To use the Gurobi solver backend:

pip install "rollotree[gurobi]"

Quick Start

import pandas as pd
from rollotree import RollingOCT

# Load data
train = pd.read_csv("rollotree/data/train.csv")
X_train = train.drop("y", axis=1)
y_train = train["y"]

test = pd.read_csv("rollotree/data/test.csv")
X_test = test.drop("y", axis=1)
y_test = test["y"]

# Train a depth-3 tree using the open-source HiGHS solver
model = RollingOCT(depth=3, criterion="gini", solver="highs")
model.fit(X_train, y_train)

# Evaluate
print(f"Test accuracy: {model.score(X_test, y_test):.3f}")

# Class probabilities
proba = model.predict_proba(X_test)
print(f"Probabilities shape: {proba.shape}")

# Feature importances
importances = model.feature_importances_
print(f"Top feature: {importances.argmax()}, importance: {importances.max():.3f}")

# Tree visualization
from rollotree import export_text
print(export_text(model.tree_))

sklearn Integration

from sklearn.model_selection import cross_val_score, StratifiedKFold, GridSearchCV

# Cross-validation
cv = StratifiedKFold(n_splits=5, shuffle=True, random_state=42)
scores = cross_val_score(model, X_train, y_train, cv=cv)
print(f"CV accuracy: {scores.mean():.3f} (+/- {scores.std():.3f})")

# Grid search
grid = GridSearchCV(
    RollingOCT(solver="highs"),
    {"depth": [2, 3, 4], "criterion": ["gini", "misclassification"]},
    cv=cv,
)
grid.fit(X_train, y_train)
print(f"Best params: {grid.best_params_}")

Model Persistence

# Save and load
model.save("my_tree.joblib")
loaded = RollingOCT.load("my_tree.joblib")

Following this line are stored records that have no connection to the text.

(* ===== verification/Prompt.v ===== *)
(** * The prompt and the declarations of a session's tools ([python/pydeno/_agent.py])

    [ts_type], [_spec] and [_placeholder] for tools that are Python callables, the example of a
    schema tool, [describe_tools], [typescript_stubs] and [describe_tool_catalog].  What [inspect]
    says of a callable is a parameter; an annotation is what [ts_type] tells apart. *)

From S2P Require Import Prelude Utf8 PyVal PyStr Preflight Limits ToolBridge Results Feed Front Schema Catalog.
From Stdlib Require Import Floats.SpecFloat.

#[local] Abbreviation text := (list Z).

(** ** Annotations *)

Inductive literal := LNone | LBool (b : bool) | LInt (z : Z) | LFloat (f : spec_float) | LStr (s : text) | LOther.

(** A generic one has its arguments; [AList None] is the bare class.  [AEmpty]: no annotation or
    [Any]; [AOther]: whatever cannot be expressed. *)
Inductive ann :=
| AEmpty | ANull | ABool | ANumber | AStr | ABytes | ADatetime | AUndefined
| AAnnotated (a : ann)
| AUnion (l : list ann)
| ALiteral (l : list literal)
| ATuple (l : list ann)
| ATupleVar (a : ann)
| ATupleEmpty
| AList (a : option ann)
| ASet (a : option ann)
| AMap (kv : option (ann * ann))
| AOther.

Definition _array (element : text) : text := if contains (u " | ") element then u "(" ++ element ++ u ")[]" else element ++ u "[]".

Section Prompt.
Context `{Unicode} `{WordChars} (json_float : spec_float -> list Z).

Definition literal_text (l : literal) : option text :=
  match l with
  | LNone => Some (u "null")
  | LBool b => Some (dumps json_float true false (JBool b))
  | LInt z => Some (dumps json_float true false (JInt z))
  | LFloat f => Some (dumps json_float true false (JFloat f))
  | LStr s => Some (dumps json_float true false (JStr s))
  | LOther => None
  end.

# Standard pickle also works
import pickle
data = pickle.dumps(model)
loaded = pickle.loads(data)

Parallel Execution

For deeper trees on larger datasets, use n_jobs to solve independent subproblems in parallel:

# Use all CPU cores for parallel subproblem solving
model = RollingOCT(depth=5, solver="highs", n_jobs=-1)
model.fit(X_train, y_train)

# Or specify an exact number of workers
model = RollingOCT(depth=5, solver="highs", n_jobs=4)
model.fit(X_train, y_train)

The rolling expansion at each depth level solves independent OCT-2 MIP subproblems for each parent node. With n_jobs > 1 these are dispatched across processes via ProcessPoolExecutor. Speedup scales with the number of parents per level — most effective at depth 4+.

API Reference

`RollingOCT`

RollingOCT(
    depth=2,              # Maximum tree depth (>= 2)
    criterion="gini",     # "gini" or "misclassification"
    solver="highs",       # "highs", "gurobi", or "cbc"
    time_limit=1800,      # Max seconds per depth-2 subproblem
    mip_gap=None,         # MIP optimality gap (e.g. 0.01 for 1%)
    big_m=99,             # Penalty for empty-leaf splits
    log_to_console=False,
    min_samples_split=2,  # Min samples to solve a subproblem
    min_samples_leaf=1,   # Min samples per leaf node
    n_jobs=1,             # Parallel workers: 1=sequential, -1=all cores
)

Methods:

Method	Description
`fit(X, y)`	Train the model. `X` is a binary feature matrix (DataFrame or array), `y` is the target. Returns `self`.
`predict(X)`	Return class predictions as a numpy array.
`predict_proba(X)`	Return class probability estimates (n_samples × n_classes).
`score(X, y)`	Return accuracy (fraction correct).
`apply(X)`	Return leaf node IDs for each sample.
`decision_path(X)`	Return sparse CSR matrix of nodes visited by each sample.
`get_n_leaves()`	Return number of active (non-pruned) leaf nodes.
`get_depth()`	Return the actual depth of the deepest active path.
`get_params()`	Return dict of estimator parameters (sklearn protocol).
`set_params(**params)`	Set estimator parameters (sklearn protocol). Returns `self`.
`save(path)`	Save the fitted model to a file (joblib).
`RollingOCT.load(path)`	Load a saved model (class method).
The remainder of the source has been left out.